On Monday morning, a church at a small cemetery on the outskirts of Pskov began to fill with people. Officers in dress uniform were milling about outside. According to Lev Schlossberg, a local politician and the publisher of an independent newspaper, "This wasn't a funeral for Kichatkin, but likely a goodbye ceremony for servicemen who were later buried there and in other regions."


Having gotten lost along the way, Tumakova arrived at the cemetery several hours late. By then the area was deserted, save for four soldiers leveling the dirt on two freshly dug graves. The first belonged to Kichatkin, killed on August 19, and the second to Sergeant Alexander Osipov, who had died on August 20. Mistaking the reporter for a fellow mourner, a man offered Tumakova a swig of vodka. "My son is here," he said, pointing to Osipov's grave. "Wanted to be a hero." She nodded toward Kichatkin's grave and asked whether he'd also been killed in Ukraine. "Where else?" came the reply.

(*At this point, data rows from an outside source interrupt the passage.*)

Lemma keyval_copied mb key val s : cached mb -> (0 < length key)%nat -> (16 + length key + length val <= page)%nat ->
  exists mb1 t, copy_keyval env mb key val s = Some ((0, mb1), at_tick t s) /\ mb_wf mb1 /\ data mb1 = key ++ val /\
    in_one page putKeyvalPrefixSize mb1 /\ paged mb1.
Proof.
  intros Hc Hk Hp. unfold page in Hp. unfold copy_keyval. change putKeyvalPrefixSize with 14%nat. change putKeyvalSuffixSize with 2%nat.
  set (size := (14 + length key + length val + 2)%nat).
  destruct (free_ensured mb size s Hc ltac:(unfold size; lia)) as (mb1 & t & E1 & (Hw1 & Hd1 & Hr1) & Ha1).
  destruct (append_uninitialized_spec mb1 14 Hw1) as (mb2 & w & E2 & Hw2 & Hd2 & Hlw & _ & Ha2).
  rewrite Nat.min_r in Hlw by (unfold size in Ha1; lia). rewrite Hd1 in Hd2. cbn [app] in Hd2.
  pose proof (roomy_keeps _ _ Hr1 (append_uninitialized_room _ _ _ Hw1 E2)) as Hr2.
  destruct (bytes_appended mb2 key Hw2 Hr2 ltac:(unfold size in *; lia)) as (mb3 & E3 & Hw3 & Hd3 & Hr3 & Ha3).
  destruct (bytes_appended mb3 val Hw3 Hr3 ltac:(unfold size in *; lia)) as (mb4 & E4 & Hw4 & Hd4 & Hr4 & _).
  assert (data mb4 = w ++ key ++ val) as Hd by (by rewrite Hd4, Hd3, Hd2, app_assoc).
  assert (length (data mb4) = 14 + (length key + length val))%nat as Hl by (rewrite Hd, !length_app; lia).
  destruct (reslice_spec mb4 (length key + length val) 14 Hw4) as (mb5 & E5 & Hw5 & Hd5 & Hb5); [lia|lia|].
  destruct (in_one_resliced page mb4 (length key + length val) 14 mb5 Hw4 Hr4 ltac:(lia) ltac:(unfold page; lia) ltac:(lia) ltac:(done) E5) as (Hone & _).
  assert (data mb5 = key ++ val) as Hdk by (rewrite Hd5, Hd, drop_app_length' by lia; by rewrite take_ge by (rewrite length_app; lia)).
  exists mb5, t. rewrite (bind_run _ _ _ _ _ E1). cbn [negb]. rewrite E2. erewrite bind_run by reflexivity.
  rewrite E3. erewrite bind_run by reflexivity. cbv beta iota. rewrite Nat.eqb_refl. cbn [negb]. rewrite E4. erewrite bind_run by reflexivity.
  cbv beta iota. rewrite Nat.eqb_refl. cbn [negb]. unfold reslice_. rewrite E5. erewrite bind_run by reflexivity.
  do 4 (split; [done|]). split; [split; [done|rewrite Hdk, length_app; lia]|]. rewrite Hb5. apply Hr4.
Qed.

(** ** The operations on a store with records [recs] *)

Context (k : Z) (recs : list krec) (s : kv) (Hinv : store_inv env k s recs) (mbs : list mbuff) (Hmbs : Forall cached mbs).

(** A call ended with [r], the cache has [n] Mbuffs or what it had, and the store the records [recs']. *)
Definition ends {R} (m : kvm (R * list mbuff)) (n : nat) (P : R -> Prop) (recs' : list krec) : Prop :=
  exists r mbs' s', m s = Some ((r, mbs'), s') /\ Forall cached mbs' /\ length mbs' = Nat.max n (length mbs) /\ P r /\
    store_inv env k s' recs'.

(** The common frame: an Mbuff is taken, filled, used and put back. *)
Lemma put_back {R} (r : R) mb mbs' s' n : paged mb -> Forall cached mbs' -> length mbs' = (length mbs - 1)%nat -> n = Nat.max 1 (length mbs) ->
  exists mbs2, (mbs2 ← mb_put mb mbs'; mret (r, mbs2)) s' = Some ((r, mbs2), s') /\ Forall cached mbs2 /\ length mbs2 = n.
Proof.
  intros Hp Hc Hl ->. destruct (cache_put mb mbs' s' Hp Hc) as (mbs2 & E & Hc2 & Hl2). exists mbs2.
  rewrite (bind_run _ _ _ _ _ E). split; [reflexivity|]. split; [done|lia].
Qed.

Lemma put_bytes_ends key val g : store_ready env k recs g key (Z.of_nat (length val)) s ->
  ends (put_bytes env fuel mbuff_alloc key val mbs) 1 (fun rc => rc = 0) (new_rec env s key val g :: others key recs).
Proof.
  intros Hsr. pose proof (sr_fits _ _ _ _ _ _ _ Hsr) as Hfit. pose proof (f_key _ _ _ Hfit) as Hk.
  pose proof (grains_spec env Hq _ _ Hfit) as [_ [Hlo _]]. pose proof (sr_page _ _ _ _ _ _ _ Hsr) as Hpg.
  destruct (cache_get mbs s Hmbs) as (mb & mbs1 & t1 & E1 & Hc & Hc1 & Hl1).
  destruct (keyval_copied mb key val (at_tick t1 s) Hc) as (mb1 & t2 & E2 & Hw & Hd & Hone & Hp); [lia|unfold page in *; lia|].
  rewrite at_tick_at_tick in E2.
  destruct (put_one env k recs g key val _ mb1 fuel Hq (store_ready_tick _ _ _ _ _ _ _ t2 Hsr) Hfuel Hw Hd Hone Hp) as (mb2 & s2 & E3 & Hp2 & Hinv2).
  destruct (put_back 0 mb2 mbs1 s2 _ Hp2 Hc1 Hl1 eq_refl) as (mbs2 & E4 & Hc2 & Hl2). exists 0, mbs2, s2.
  unfold put_bytes. rewrite (bind_run _ _ _ _ _ E1). cbv beta iota. rewrite (bind_run _ _ _ _ _ E2). cbv beta iota. cbn [Z.eqb negb].
  rewrite (bind_run _ _ _ _ _ E3). cbv beta iota. by rewrite E4.
Qed.

Lemma get_bytes_ends key n : 0 < Z.of_nat (length key) < 2 ^ 16 ->
  ends (get_bytes env fuel mbuff_alloc key n mbs) 2
    (fun '(rc, out) => exists val, finds recs key rc val /\ out = if rc =? 0 then Some (take n val, length val) else None) recs.
Proof.
  intros Hk. destruct (cache_get mbs s Hmbs) as (kmb & mbs1 & t1 & E1 & Hck & Hc1 & Hl1).
  destruct (cache_get mbs1 (at_tick t1 s) Hc1) as (vmb & mbs2 & t2 & E2 & Hcv & Hc2 & Hl2). rewrite at_tick_at_tick in E2.
  destruct (key_copied kmb key (at_tick t2 s) Hck ltac:(lia)) as (kmb1 & t3 & E3 & Hw & Hd & Hp). rewrite at_tick_at_tick in E3.
  destruct (get_finds env k (at_tick t3 s) recs fuel kmb1 vmb Hq (at_tick_inv _ _ _ _ Hinv _) Hfuel Hw ltac:(by rewrite Hd)
    (cached_short _ Hcv) ltac:(apply Hcv)) as (rc & vmb1 & t4 & E4 & Hpv & Hf). rewrite at_tick_at_tick in E4. rewrite Hd in Hf.
  set (s4 := at_tick t4 s) in *. destruct (cache_put kmb1 mbs2 s4 Hp Hc2) as (mbs3 & E5 & Hc3 & Hl3).
  destruct (cache_put vmb1 mbs3 s4 Hpv Hc3) as (mbs4 & E6 & Hc4 & Hl4). destruct Hpv as [[Hwv _] _].
  set (out := if rc =? 0 then Some (take n (data vmb1), length (data vmb1)) else None).
  exists (rc, out), mbs4, s4. split; [|split; [done|split; [lia|split; [by exists (data vmb1)|by apply at_tick_inv]]]].
  unfold get_bytes. rewrite (bind_run _ _ _ _ _ E1). cbv beta iota. rewrite (bind_run _ _ _ _ _ E2). cbv beta iota.
  rewrite (bind_run _ _ _ _ _ E3). cbv beta iota. cbn [Z.eqb negb]. rewrite (bind_run _ _ _ _ _ E4). cbv beta iota.
  assert ((if negb (rc =? 0) then mret None
           else bytes ← lift (copy_to_buffer vmb1 0 n); mret (Some (bytes, get_valid_size vmb1)) : kvm (option (list Z * nat))) s4 = Some (out, s4)) as Eo.
  { unfold out. destruct (rc =? 0); cbn [negb]; [|reflexivity]. rewrite copy_to_buffer_spec, drop_0 by done.
    unfold get_valid_size. rewrite <- data_length by done. reflexivity. }
  rewrite (bind_run _ _ _ _ _ Eo).
  rewrite (bind_run _ _ _ _ _ E5), (bind_run _ _ _ _ _ E6). reflexivity.
Qed.

Lemma exists_bytes_ends key vs : 0 < Z.of_nat (length key) < 2 ^ 16 ->
  ends (exists_bytes env fuel mbuff_alloc key vs mbs) 1
    (fun '(rc, sz) => exists val, finds recs key rc val /\ sz = Z.of_nat (length val)) recs.
Proof.
  intros Hk. destruct (cache_get mbs s Hmbs) as (mb & mbs1 & t1 & E1 & Hc & Hc1 & Hl1).
  destruct (key_copied mb key (at_tick t1 s) Hc ltac:(lia)) as (mb1 & t2 & E2 & Hw & Hd & Hp). rewrite at_tick_at_tick in E2.
  destruct (exists_run env Hq k _ recs (at_tick_inv _ _ _ _ Hinv t2) fuel mb1 Hw ltac:(by rewrite Hd) Hfuel) as [Hpres Habs]. rewrite Hd in Hpres, Habs.
  assert (exists rc sz t, kv_exists env fuel mb1 (at_tick t2 s) = Some ((rc, sz), at_tick t s) /\
    exists val, finds recs key rc val /\ sz = Z.of_nat (length val)) as (rc & sz & t3 & E3 & Hf).
  { destruct (find_key key recs) as [(r & Hr & Hrk)|Hnone].
    - destruct (Hpres r Hr Hrk) as (t & E). rewrite at_tick_at_tick in E. exists 0, (vlen r), t. split; [done|]. exists (r_val r). split; [left; by exists r|done].
    - destruct (Habs Hnone) as (t & E). rewrite at_tick_at_tick in E. eexists _, 0, t. split; [exact E|]. exists [].
      split; [|done]. right. split; [done|]. split; [by eapply absent_code_err|done]. }
  destruct (put_back (rc, sz) mb1 mbs1 (at_tick t3 s) _ Hp Hc1 Hl1 eq_refl) as (mbs2 & E4 & Hc2 & Hl2).
  exists (rc, sz), mbs2, (at_tick t3 s). split; [|split; [done|split; [done|split; [done|by apply at_tick_inv]]]].
  unfold exists_bytes. rewrite (bind_run _ _ _ _ _ E1). cbv beta iota. rewrite (bind_run _ _ _ _ _ E2). cbv beta iota. cbn [Z.eqb negb].
  rewrite (bind_run _ _ _ _ _ E3). cbv beta iota. exact E4.
Qed.

Lemma del_bytes_ends key g : 0 < Z.of_nat (length key) < 2 ^ 16 ->
  (key ∈ r_key <$> recs -> store_ready env k recs g key 0 s) ->
  ends (del_bytes env fuel mbuff_alloc key mbs) 1 (fun rc => rc = if bool_decide (key ∈ r_key <$> recs) then 0 else ENODATA) (others key recs).
Proof.
  intros Hk Hready. destruct (cache_get mbs s Hmbs) as (mb & mbs1 & t1 & E1 & Hc & Hc1 & Hl1).
  destruct (key_copied mb key (at_tick t1 s) Hc ltac:(lia)) as (mb1 & t2 & E2 & Hw & Hd & Hp). rewrite at_tick_at_tick in E2.
  assert (exists mb2 s2, del env fuel mb1 (at_tick t2 s) = Some ((if bool_decide (key ∈ r_key <$> recs) then 0 else ENODATA, mb2), s2) /\
    mb_wf mb2 /\ data mb2 = key /\ store_inv env k s2 (others key recs)) as (mb2 & s2 & E3 & Hw2 & Hd2 & Hinv2).
  { pose proof (at_tick_inv env k s recs Hinv t2) as Hi. pose proof (si_keys _ _ _ _ Hinv) as Hnd.
    destruct (find_key key recs) as [(r & Hr & Hrk)|Hnone].
    - assert (key ∈ r_key <$> recs) as Hin by (apply list_elem_of_fmap; by exists r). rewrite bool_decide_eq_true_2 by done.
      destruct (Hready Hin) as [_ Hfit Hpg Hal Hfr Hts Hord _]. pose proof (others_present r recs Hnd Hr) as Hperm. rewrite Hrk in Hperm.
      assert (del_pre env (at_tick t2 s) recs mb1 page g) as Hpre by (split; rewrite ?Hd; try done; apply Hp).
      destruct (del_present env Hq k _ recs Hi mb1 Hw ltac:(by rewrite Hd) page g Hpre fuel r (others key recs) Hfuel Hperm ltac:(by rewrite Hd) (Hord r Hr Hrk))
        as (mb2 & s2 & E & Hw2 & Hd2 & Hi2). exists mb2, s2. by rewrite Hd in Hd2.
    - rewrite bool_decide_eq_false_2 by done. rewrite others_absent by done.
      destruct (del_absent env Hq k _ recs Hi mb1 Hw ltac:(by rewrite Hd) fuel Hfuel ltac:(by rewrite Hd)) as (mb2 & t & E & Hw2 & Hd2).
      rewrite at_tick_at_tick in E. exists mb2, (at_tick t s). rewrite Hd in Hd2. do 3 (split; [done|]). by apply at_tick_inv. }
  assert (paged mb2) as Hp2.
  { split; [split; [done|rewrite Hd2; lia]|]. apply big_buffers. destruct Hp as [_ Hb].
    apply (big_del page (Nat.le_refl _) env (q_grain _ Hq)) in E3; [done|by apply quiet_mem| |by apply big_buffers].
    unfold get_valid_size. rewrite <- data_length, Hd by done. lia. }
  set (rc := if bool_decide _ then 0 else ENODATA) in *.
  destruct (put_back rc mb2 mbs1 s2 _ Hp2 Hc1 Hl1 eq_refl) as (mbs2 & E4 & Hc2 & Hl2). exists rc, mbs2, s2.
  unfold del_bytes. rewrite (bind_run _ _ _ _ _ E1). cbv beta iota. rewrite (bind_run _ _ _ _ _ E2). cbv beta iota. cbn [Z.eqb negb].
  rewrite (bind_run _ _ _ _ _ E3). cbv beta iota. by rewrite E4.
Qed.

End Runs.

(** ** Sequences of calls *)

Inductive bytes_call :=
  | BPut (key val : list Z)
  | BGet (key : list Z) (val_buff_size : nat)
  | BExists (key : list Z) (val_size : Z)
  | BDel (key : list Z).

Inductive bytes_reply :=
  | BCode (rc : Z)
  | BGot (rc : Z) (out : option (list Z * nat))
  | BSize (rc : Z) (val_size : Z).

Definition run_bytes (env : kv_env) (mbuff_alloc : nat -> bool) (c : bytes_call) (mbs : list mbuff) : kvm (bytes_reply * list mbuff) :=
  match c with
  | BPut key val => '(rc, mbs1) ← put_bytes env rounds_nr mbuff_alloc key val mbs; mret (BCode rc, mbs1)
  | BGet key n => '(r, mbs1) ← get_bytes env rounds_nr mbuff_alloc key n mbs; mret (BGot (fst r) (snd r), mbs1)
  | BExists key vs => '(r, mbs1) ← exists_bytes env rounds_nr mbuff_alloc key vs mbs; mret (BSize (fst r) (snd r), mbs1)
  | BDel key => '(rc, mbs1) ← del_bytes env rounds_nr mbuff_alloc key mbs; mret (BCode rc, mbs1)
  end.

(** A map answers [r] to [c] and becomes [m']: a get fills the caller's buffer and
    reports the size of the whole value. *)
Inductive map_bytes (m : kvmap) : bytes_call -> bytes_reply -> kvmap -> Prop :=
  | mb_put_ok key val : map_bytes m (BPut key val) (BCode 0) (<[key := val]> m)
  | mb_get_ok key n v : m !! key = Some v -> map_bytes m (BGet key n) (BGot 0 (Some (take n v, length v))) m
  | mb_get_absent key n rc : m !! key = None -> absent_code rc -> map_bytes m (BGet key n) (BGot rc None) m
  | mb_exists_ok key vs v : m !! key = Some v -> map_bytes m (BExists key vs) (BSize 0 (Z.of_nat (length v))) m
  | mb_exists_absent key vs rc : m !! key = None -> absent_code rc -> map_bytes m (BExists key vs) (BSize rc 0) m
  | mb_del_ok key v : m !! key = Some v -> map_bytes m (BDel key) (BCode 0) (delete key m)
  | mb_del_absent key : m !! key = None -> map_bytes m (BDel key) (BCode ENODATA) m.

Inductive map_bytes_list : kvmap -> list (kv_env * bytes_call) -> list bytes_reply -> kvmap -> Prop :=
  | mbl_nil m : map_bytes_list m [] [] m
  | mbl_cons m m1 m2 env c l r rs :
      map_bytes m c r m1 -> map_bytes_list m1 l rs m2 -> map_bytes_list m ((env, c) :: l) (r :: rs) m2.

(** The calls one after the other, with the cache of the thread between them. *)
Fixpoint run_bytes_list (mbuff_alloc : nat -> bool) (l : list (kv_env * bytes_call)) (mbs : list mbuff) (s : kv) :
    option (list bytes_reply * list mbuff * kv) :=
  match l with
  | [] => Some ([], mbs, s)
  | (env, c) :: l =>
      '(r, mbs1, s1) ← run_bytes env mbuff_alloc c mbs s;
      '(rs, mbs2, s2) ← run_bytes_list mbuff_alloc l mbs1 s1;
      Some (r :: rs, mbs2, s2)
  end.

On August 26, Schlossberg's paper broke the story of the deaths, just as Ukraine announced it had captured ten Russian paratroopers on its soil. That afternoon, Putin flew to Minsk to meet his Ukrainian counterpart, Petro Poroshenko. By the time the two men awkwardly shook hands in the Belarusian capital, Kiev had released interrogation videos of the soldiers in its custody. In what appeared to be forced confessions, the soldiers said they'd been misled by their commanders, who'd told them they were going on a training exercise and instead sent them across the border.

The Kremlin admitted to the incursion but claimed it had been a mistake. "What I've heard is that they were patrolling the border and could have ended up on Ukrainian territory," Putin told journalists in Minsk. A group of tearful mothers held a press conference, begging Putin to bring home their sons, and the Kremlin eventually exchanged 63 Ukrainian soldiers for the ten paratroopers, who returned alive.


On the evening of September 5, all three state-controlled TV channels aired a report about a Russian soldier killed in Ukraine, the first time the death of an active-duty serviceman was covered by state media. Viewers were shown footage of a funeral for the 28-year-old paratrooper, who was buried with full military honors, complete with a gun salute. The soldier was described as a patriot "who could not idly observe events in Ukraine." All three networks said he was a "volunteer" who didn't tell his wife or commanders he was heading to Ukraine to fight alongside pro-Russian rebels.

This was hard to believe. In order to take a vacation, a Russian soldier needs to fill out a report to his commander detailing where he'll be during his time off. To leave the country, the process is even more complicated. Moreover, Russian criminal law doesn't distinguish between someone who goes abroad to fight for a personal belief and someone who fights for money. In either case, he is considered a mercenary, a crime punishable by up to seven years in prison.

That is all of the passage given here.